When people go to a website, they have a general idea of what they're going for. Whether it's to find the price of shoes, to read the day's news or to order their shopping, they're there for a reason. The reason for their visit is highly unlikely to be to spend 15 minutes discussing their user experience giving you valuable feedback on what you can do to improve it.
You want to sell your stuff, but before you do that you want your customer to tell you how to sell it? It's a bit cheeky, isn't it? It's the cold-calling of the web world. It's the unwanted telephone calls when you sit down to eat, the market researchers knocking at your door. It's annoying.
If you want people to give you feedback, have a section on your site by all means. People who've had an exceptionally good or an exceptionally bad experience will seek it out. Honestly, if we want to give you feedback you'll get it.
Oh, you tricked me!
"Oh that arrow on your site, just under the 'next page' button, was an ad! I thought it'd take me to the next page but it took me to an ad for a new phone instead! What larks! I'll rush out and buy the phone right now!"
Or, more likely, I'll get incredibly annoyed and just leave your site.
OK, so you need to earn money. But do you want to earn it from the products you sell or from the ads on your site? Because you need to make a decision. If I want to cut down my belly fat I'll go to the gym. Being tricked into clicking an ad on your site won't make me buy that product, and it won't make me buy yours.
No, I don't want your appIf you have an iPhone you're probably aware that iPhones run apps. If you're interested in installing an app, you probably know how to open the app store and make a purchase. It's a given that the majority of iPhone users will be familiar with this process. Those that aren't are probably under five or your grandma, and they're unlikely to be your target market.
So if you block my access to your site until I've told you whether I want your app or not, I probably just won't visit your site.
Now look hereYou've got the reader to your site. The reader is hooked. They're engrossed in what you're offering. They're scrolling down the screen on their phone, eager to get to the information they need. But suddenly, the information they need is hidden in a link. Not a link that provides any explanation, just a link. An example:
"So, you really want to buy our great new product but want to know what widget A does? All the information is here, here and here."
What is this mysterious information of which you speak? I was just about to click 'buy now,' but you're asking me to open three more windows on my phone before I do that! Oh, I'm not sure now. I might just go to a website that makes it much easier for me to get what I want!
Web text has made copywriters lazy. It's made it too easy for them to link to something, more often than not an essential piece of information, without describing what it is. A few explanatory words will enable the reader to make an informed decision of whether they want to read further.

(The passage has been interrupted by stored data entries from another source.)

Lemma setup_tokens_app (tokens more : list string) :
  forall index self,
    setup_tokens index (tokens ++ more) self
    = bind (setup_tokens index tokens) (fun index' => setup_tokens index' more) self.
Proof.
  induction tokens as [|token rest IH]; intros index self.
  - reflexivity.
  - simpl. unfold bind.
    destruct (setup_token index token self) as [[index'|e] self']; [|reflexivity].
    rewrite IH. reflexivity.
Qed.

Lemma setup_examples_stream (examples : list string) :
  forall index self,
    setup_examples index examples self
    = setup_tokens index (flat_map (tokenizer self) examples) self.
Proof.
  induction examples as [|example rest IH]; intros index self.
  - reflexivity.
  - simpl. rewrite setup_tokens_app. unfold bind, this.
    pose proof (setup_tokens_tokenizer index (tokenizer self example) self) as Et.
    unfold after in Et.
    destruct (setup_tokens index (tokenizer self example) self) as [[index'|e] self'];
      [|reflexivity].
    simpl in Et. rewrite IH, Et. reflexivity.
Qed.

(** The whole call: one pass of the loop body over the token stream, and
    after it the [TypeError] of the generator if a collection is absent. *)
Lemma setup_stream (data : list (option (list string))) (self : LabelField) :
  setup data self =
  match setup_tokens (len (vocab self) - 1) (token_stream self data) self with
  | (Return _, self') => (if has_None data then Raise TypeError else Return tt, self')
  | (Raise e, self') => (Raise e, self')
  end.
Proof.
  unfold setup, token_stream, has_None. rewrite examples_of_eq. unfold bind, this.
  rewrite setup_examples_stream.
  destruct (setup_tokens _ _ self) as [[index|e] self']; [|reflexivity].
  destruct (existsb _ data); reflexivity.
Qed.
Lemma full_export_rows_witness :
  annotation_output example_ac (TagsStr "all") "all" false
  = flat_map (fun an => map (export_row example_ac an)
                          (dict_keys (properties an)))
      (ac_annotations example_ac).
Proof.
  apply (full_export_rows example_ac "Title" "Collection").
  - vm_compute. repeat constructor; simpl; intuition discriminate.
  - vm_compute. reflexivity.
  - intros a k Ha Hk. vm_compute in Ha.
    destruct Ha as [<- | [<- | [<- | []]]]; vm_compute in Hk;
      intuition (subst; reflexivity).
Defined.

(** ** to_list and to_pygamma_table *)

Lemma cell_eqb_str_trans (n : string) (c d : cell) :
  cell_eqb (CStr n) d = true -> cell_eqb d c = true ->
  cell_eqb (CStr n) c = true.
Proof.
  destruct d as [s | z | |]; try discriminate.
  destruct c as [t | z | |]; try discriminate.
  simpl. intros H1 H2. apply String.eqb_eq in H1, H2. subst.
  apply String.eqb_refl.
Qed.

Lemma existsb_unique_cells (n : string) (col : list cell) :
  existsb (cell_eqb (CStr n)) (unique_cells col)
  = existsb (cell_eqb (CStr n)) col.
Proof.
  induction col as [|c col IH]; [reflexivity|].
  cbn [unique_cells existsb]. rewrite <- IH.
  destruct (cell_eqb (CStr n) c) eqn:E; [reflexivity|]. cbn [orb].
  clear IH. induction (unique_cells col) as [|d l IHl]; [reflexivity|].
  cbn [filter existsb].
  destruct (cell_eqb d c) eqn:Ed; cbn [negb].
  - rewrite IHl. destruct (cell_eqb (CStr n) d) eqn:En; [|reflexivity].
    rewrite (cell_eqb_str_trans n c d En Ed) in E. discriminate.
  - cbn [existsb]. now rewrite IHl.
Qed.

Lemma to_list_given_tags {D} (to_dict : Annotation -> D)
  (self : AnnotationCollection) (t : string) (ts : list string) :
  to_list D to_dict self (Some (t :: ts))
  = Ok (map to_dict
          (filter (fun an => key_in (tag_name (tag an)) (t :: ts))
             (ac_annotations self))).
Proof.
  unfold to_list. cbn [bind]. f_equal. f_equal. apply filter_ext.
  intros an. unfold key_in. generalize (t :: ts). intros l.
  induction l as [|u l IH]; [reflexivity|].
  cbn [map existsb cell_eqb]. now rewrite IH.
Qed.

Lemma in_sync_columns (self : AnnotationCollection) :
  table_in_sync self ->
  Forall annotation_wf (ac_annotations self) ->
  n_rows (ac_df self) = len self /\
  df_get (ac_df self) "annotator"
  = Ok (map (fun a => CStr (author a)) (ac_annotations self)) /\
  df_get (ac_df self) "tag"
  = Ok (map (fun a => CStr (tag_name (tag a))) (ac_annotations self)) /\
  df_get (ac_df self) "start_point"
  = Ok (map (fun a => CInt (start_point a)) (ac_annotations self)) /\
  df_get (ac_df self) "end_point"
  = Ok (map (fun a => CInt (end_point a)) (ac_annotations self)).
Proof.
  intros [Hsync | [Hnil Hdf]] Hwf.
  - rewrite ac_to_df_value in Hsync by exact Hwf.
    injection Hsync as Hdf. rewrite <- Hdf. unfold len.
    repeat split; reflexivity.
  - rewrite Hdf. unfold len. rewrite Hnil. repeat split; reflexivity.
Qed.

Lemma example_ac_in_sync : table_in_sync example_ac.
Proof. left. vm_compute. reflexivity. Defined.

Lemma example_ac_wf : Forall annotation_wf (ac_annotations example_ac).
Proof.
  vm_compute. repeat constructor; simpl; intuition discriminate.
Defined.

(** X15: for a collection whose table is the one its annotations give,
    [to_list] without tags, or with an empty list of tags, returns the
    projection of every annotation, in the order of the collection; with a
    non-empty list of tags it returns the projections of the annotations
    whose tag name is in the list. *)
Theorem to_list_selection (D : Type) (to_dict : Annotation -> D)
  (self : AnnotationCollection) :
  table_in_sync self ->
  Forall annotation_wf (ac_annotations self) ->
  to_list D to_dict self None = Ok (map to_dict (ac_annotations self)) /\
  to_list D to_dict self (Some []) = Ok (map to_dict (ac_annotations self)) /\
  forall t ts,
    to_list D to_dict self (Some (t :: ts))
    = Ok (map to_dict
            (filter (fun an => key_in (tag_name (tag an)) (t :: ts))
               (ac_annotations self))).
Proof.
  intros Hsync Hwf.
  destruct (in_sync_columns self Hsync Hwf) as [_ [_ [Htag _]]].
  assert (Hall : to_list D to_dict self None
                 = Ok (map to_dict (ac_annotations self))).
  { unfold to_list, df_attr. rewrite Htag. cbn [bind]. unfold series_unique.
    replace (forallb cell_hashable
               (map (fun a => CStr (tag_name (tag a))) (ac_annotations self)))
      with true
      by (symmetry; apply forallb_forall; intros c Hc;
          apply in_map_iff in Hc; destruct Hc as [a [<- _]]; reflexivity).
    cbn [bind]. f_equal. f_equal. apply forallb_filter_id.
    apply forallb_forall. intros an Han.
    rewrite existsb_unique_cells. apply existsb_exists.
    exists (CStr (tag_name (tag an))). split.
    - apply in_map_iff. now exists an.
    - simpl. apply String.eqb_refl. }
  split; [exact Hall|]. split; [exact Hall|].
  intros t ts. apply to_list_given_tags.
Qed.
(** C4.  The status fetch and the tap share [consecutive_failures]: a
    failed fetch and a failed tap each add one to it and send nothing more in
    that pass; at 5 the pass ends as Stopped-Failure, and a pass that stops
    ends the loop in the world it left.  A pass that goes on either failed
    (counter up by one, still below 5), restarted after a refill (loop state
    untouched, so a good status fetch alone resets nothing), or had a tap
    with a truthy answer, the only case that resets the counter to 0.  With
    the service down for good, the loop started at counter value [5 - k]
    returns Stopped-Failure within [k] passes. *)
Theorem consecutive_failures_stop_the_loop :
  forall (respond : nat -> http_result) (latency jitter : nat -> nat) (tok : string)
         (ls : loop_state) (w : world),
    let failures := consecutive_failures ls + 1 in
    let failed := mkLoop (tapping_count ls) failures (last_boost_check ls) in
    (let r := after_status respond latency jitter tok ls JNull w in
     sent (snd r) = sent w
     /\ if max_consecutive_failures <=? failures
        then fst r = Ok (Stop StoppedFailure)
        else fst r = Ok (Continue failed) /\ exists t, trace (snd r) = Slept 5000 :: t)
    /\ (forall c result,
          Py.truthy result = false ->
          let r := after_tap jitter ls c result w in
          sent (snd r) = sent w
          /\ if max_consecutive_failures <=? failures
             then fst r = Ok (Stop StoppedFailure)
             else fst r = Ok (Continue failed))
    /\ (forall c result v fresh,
          Py.truthy result = true ->
          Py.getitem result "currentClickedCount" = Val v ->
          Py.num v = Val fresh ->
          fst (after_tap jitter ls c result w)
          = Ok (Continue (mkLoop (tapping_count ls + (fresh - c)) 0 (last_boost_check ls))))
    /\ (forall status s,
          fst (after_status respond latency jitter tok ls status w) = Ok (Continue s) ->
          (status = JNull
           /\ consecutive_failures s = failures
           /\ consecutive_failures s < max_consecutive_failures)
          \/ (status <> JNull /\ s = ls)
          \/ (status <> JNull
              /\ Py.truthy (clicker_result (respond (ncalls w))) = true
              /\ consecutive_failures s = 0)
          \/ (status <> JNull
              /\ Py.truthy (clicker_result (respond (ncalls w))) = false
              /\ consecutive_failures s = failures
              /\ consecutive_failures s < max_consecutive_failures))
    /\ (forall s,
          fst (auto_play_iter respond latency jitter tok ls w) = Ok (Continue s) ->
          consecutive_failures s = 0
          \/ consecutive_failures s = consecutive_failures ls
          \/ (consecutive_failures s = failures
              /\ consecutive_failures s < max_consecutive_failures))
    /\ (forall fuel reason w',
          auto_play_iter respond latency jitter tok ls w = (Ok (Stop reason), w') ->
          auto_play_loop respond latency jitter (S fuel) tok ls w = (Ok reason, w'))
    /\ (forall k fuel,
          (1 <= k)%nat ->
          consecutive_failures ls + Z.of_nat k = max_consecutive_failures ->
          (k <= fuel)%nat ->
          (forall n, (ncalls w <= n)%nat -> exchange_failed (respond n) = true) ->
          exists w',
            auto_play_loop respond latency jitter fuel tok ls w = (Ok StoppedFailure, w')
            /\ (ncalls w' <= ncalls w + 2 * k)%nat).
Proof.
  intros respond latency jitter tok ls w failures failed. subst failures failed.
  split; [apply on_status_failure_run|].
  split; [intros c result Hf; apply after_tap_failure; exact Hf|].
  split; [intros c result v fresh; apply after_tap_success|].
  split; [intros status s; apply after_status_outcome|].
  split; [intros s; apply pass_counter|].
  split; [intros fuel reason w'; apply stop_ends_the_loop|].
  intros k fuel. apply loop_gives_up_offline.
Qed.

(** With the network down from the start, the loop started at counter 0
    returns Stopped-Failure on a budget of 5 passes. *)
Lemma consecutive_failures_stop_the_loop_witness :
  exists w',
    auto_play_loop (scripted []) no_latency no_jitter 5 "token" (mkLoop 0 0 0) world0
    = (Ok StoppedFailure, w')
    /\ (ncalls w' <= 10)%nat.
Proof.
  destruct (consecutive_failures_stop_the_loop (scripted []) no_latency no_jitter "token"
              (mkLoop 0 0 0) world0) as (_ & _ & _ & _ & _ & _ & H).
  apply (H 5%nat 5%nat).
  - lia.
  - reflexivity.
  - lia.
  - intros n _. unfold scripted. destruct n as [|n]; reflexivity.
Defined.

(** Failures of both kinds add up: a failed fetch, a failed tap, a tap
    answered with an empty dict, a failed fetch and a failed tap, with three
    good status fetches in between, end the loop as Stopped-Failure after
    eight requests. *)
Example mixed_failures_add_up :
  let respond := scripted [ ConnFailed;
                            ok_json (game_status 10 100); ConnFailed;
                            ok_json (game_status 10 100); ok_json (JObj []);
                            Response 500 None;
                            ok_json (game_status 10 100); Response 503 None ] in
  let r := auto_play_game respond no_latency no_jitter 10 "token" world0 in
  fst r = Ok StoppedFailure /\ ncalls (snd r) = 8%nat.
Proof. vm_compute. split; reflexivity. Qed.

(** ** The mission runner *)

Lemma eq_string_literal v s : Py.eq v (JStr s) = true <-> v = JStr s.
Proof.
  destruct v; simpl; split; intros H; try discriminate.
  - apply String.eqb_eq in H. subst. reflexivity.
  - injection H as ->. apply String.eqb_refl.
Qed.

Lemma complete_mission_run respond latency tok mid label w :
  exists w',
    complete_mission respond latency tok mid label w
    = (Ok (complete_succeeded (respond (ncalls w))), w')
    /\ ncalls w' = S (ncalls w)
    /\ user_stats w' = user_stats w
    /\ requests_of (trace w') = complete_request tok mid :: requests_of (trace w).
Proof.
  unfold complete_mission. run_monad.
  destruct (respond (ncalls w)) as [|st [b|]]; simpl.
  - eexists; repeat split; reflexivity.
  - destruct (400 <=? st); simpl.
    + destruct b; eexists; repeat split; reflexivity.
    + destruct b; simpl; try (eexists; repeat split; reflexivity).
      destruct (Py.lookup "success" fields) as [v|]; simpl;
        [destruct (Py.truthy v)|]; eexists; repeat split; reflexivity.
  - destruct (400 <=? st); simpl; eexists; repeat split; reflexivity.
Qed.

Lemma claim_mission_reward_run respond latency tok mid label w :
  exists w',
    claim_mission_reward respond latency tok mid label w
    = (Ok (claim_succeeded (respond (ncalls w))), w')
    /\ ncalls w' = S (ncalls w)
    /\ user_stats w' = user_stats w
    /\ requests_of (trace w') = claim_request tok mid :: requests_of (trace w).
Proof.
  unfold claim_mission_reward. run_monad.
  destruct (respond (ncalls w)) as [|st b]; simpl.
  - eexists; repeat split; reflexivity.
  - destruct (st =? 201); simpl; eexists; repeat split; reflexivity.
Qed.

(** C6.  For a mission carrying [id], [label] and [completedPercent]: when
    [completedPercent] is the string "100" neither the complete nor the claim
    request is sent and [missions_completed] stays; otherwise the complete
    request is sent, the claim request follows only when the completion
    succeeded, and [missions_completed] goes up by exactly 1 when both
    succeeded and by 0 when either failed. *)
Theorem mission_counts_when_completed_and_claimed :
  forall (respond : nat -> http_result) (latency : nat -> nat) (tok : string)
         (mission mid label pct : json) (w : world),
    Py.getitem mission "id" = Val mid ->
    Py.getitem mission "label" = Val label ->
    Py.getitem mission "completedPercent" = Val pct ->
    let r := process_mission respond latency tok mission w in
    let n := ncalls w in
    let before := missions_completed (user_stats w) in
    let after := missions_completed (user_stats (snd r)) in
    fst r = Ok tt
    /\ (pct = JStr "100" -> sent (snd r) = sent w /\ after = before)
    /\ (pct <> JStr "100" ->
        if complete_succeeded (respond n) then
          sent (snd r) = (sent w ++ [complete_request tok mid; claim_request tok mid])%list
          /\ after = before + (if claim_succeeded (respond (S n)) then 1 else 0)
        else
          sent (snd r) = (sent w ++ [complete_request tok mid])%list
          /\ after = before).
Proof.
  intros respond latency tok mission mid label pct w Hid Hlabel Hpct r n before after.
  subst r n before after. unfold process_mission. rewrite Hid, Hlabel, Hpct.
  run_monad.
  destruct (Py.eq pct (JStr "100")) eqn:Heq; cbv [negb].
  - apply eq_string_literal in Heq. simpl.
    split; [reflexivity|]. split; [auto | intros Hne; contradiction].
  - assert (Hne : pct <> JStr "100").
    { intros E. apply eq_string_literal in E. congruence. }
    match goal with
    | |- context [complete_mission respond latency tok mid label ?w1] =>
        destruct (complete_mission_run respond latency tok mid label w1)
          as (w2 & Hrun & Hn2 & Hs2 & Hr2);
        rewrite Hrun
    end.
    simpl in Hn2, Hs2, Hr2. cbn [ncalls].
    destruct (complete_succeeded (respond (ncalls w))) eqn:Hdone; cbv beta iota.
    + destruct (claim_mission_reward_run respond latency tok mid label w2)
        as (w3 & Hrun3 & Hn3 & Hs3 & Hr3).
      rewrite Hrun3, Hn2.
      destruct (claim_succeeded (respond (S (ncalls w)))); simpl;
        (split; [reflexivity|]); (split; [intros E; contradiction|]); intros _;
        (split; [apply sent_snoc2; simpl; rewrite Hr3, Hr2; reflexivity|]);
        rewrite ?Hs3, Hs2; lia.
    + simpl.
      split; [reflexivity|]. split; [intros E; contradiction|]. intros _.
      split; [apply sent_snoc; simpl; exact Hr2 | rewrite Hs2; reflexivity].
Qed.

(** One mission at 50 percent whose completion and claim both succeed: two
    requests, and the counter goes from 0 to 1. *)
Lemma mission_counts_when_completed_and_claimed_witness :
  let respond := scripted [ok_json (JObj [("success", JBool true)]); Response 201 None] in
  let mission := JObj [("id", JStr "m1"); ("label", JStr "Follow");
                       ("completedPercent", JStr "50")] in
  let r := process_mission respond no_latency "token" mission world0 in
  JStr "50" <> JStr "100"
  /\ sent (snd r) = [complete_request "token" (JStr "m1"); claim_request "token" (JStr "m1")]
  /\ missions_completed (user_stats (snd r)) = 1.
Proof.
  intros respond mission r.
  assert (Hne : JStr "50" <> JStr "100") by discriminate.
  destruct (mission_counts_when_completed_and_claimed respond no_latency "token" mission
              (JStr "m1") (JStr "Follow") (JStr "50") world0 eq_refl eq_refl eq_refl)
    as (_ & _ & H).
  specialize (H Hne). simpl in H. destruct H as (Hsent & Hcount).
  split; [exact Hne|]. split; [exact Hsent | exact Hcount].
Defined.

(** ** The upgrade loops *)

Lemma upgrade_tapping_run respond latency tok uid ty w :
  ty = "Damage" \/ ty = "Limit energy" ->
  exists lvl w',
    upgrade_tapping respond latency tok uid ty w
    = (Ok (purchase_succeeded (respond (ncalls w)), lvl), w')
    /\ ncalls w' = S (ncalls w)
    /\ recorded_upgrades ty (user_stats w')
       = recorded_upgrades ty (user_stats w)
         + (if purchase_recorded (respond (ncalls w)) then 1 else 0)
    /\ requests_of (trace w') = purchase_request tok uid :: requests_of (trace w).
Proof.
  intros Hty. unfold upgrade_tapping, recorded_upgrades. run_monad.
  destruct (respond (ncalls w)) as [|st [b|]]; simpl.
  - do 2 eexists. repeat split; try reflexivity. simpl. lia.
  - destruct (st =? 201); simpl.
    + destruct Hty as [-> | ->]; simpl;
        destruct (Py.getitem b "level"); simpl;
        do 2 eexists; repeat split; reflexivity.
    + destruct (st =? 402); simpl;
        do 2 eexists; repeat split; try reflexivity; simpl; lia.
  - destruct (st =? 201); simpl; [|destruct (st =? 402); simpl];
      do 2 eexists; repeat split; try reflexivity; simpl; lia.
Qed.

"So, you really want to buy our great new product but want to know what widget A does? It can turn around, it can dance up and down, and it can do a jig."
Just a few explanatory words will help your reader decide if they need to investigate further, or if they're happy with what they know and make that all important purchase.
So have a look at your website, and imagine you're the customer. Are you asking them to endure the web equivalent of a cold-calling, marketing-survey-taking, information-gathering experience before they can get to what they want? If the answer is yes, then it’s time to consider your customers.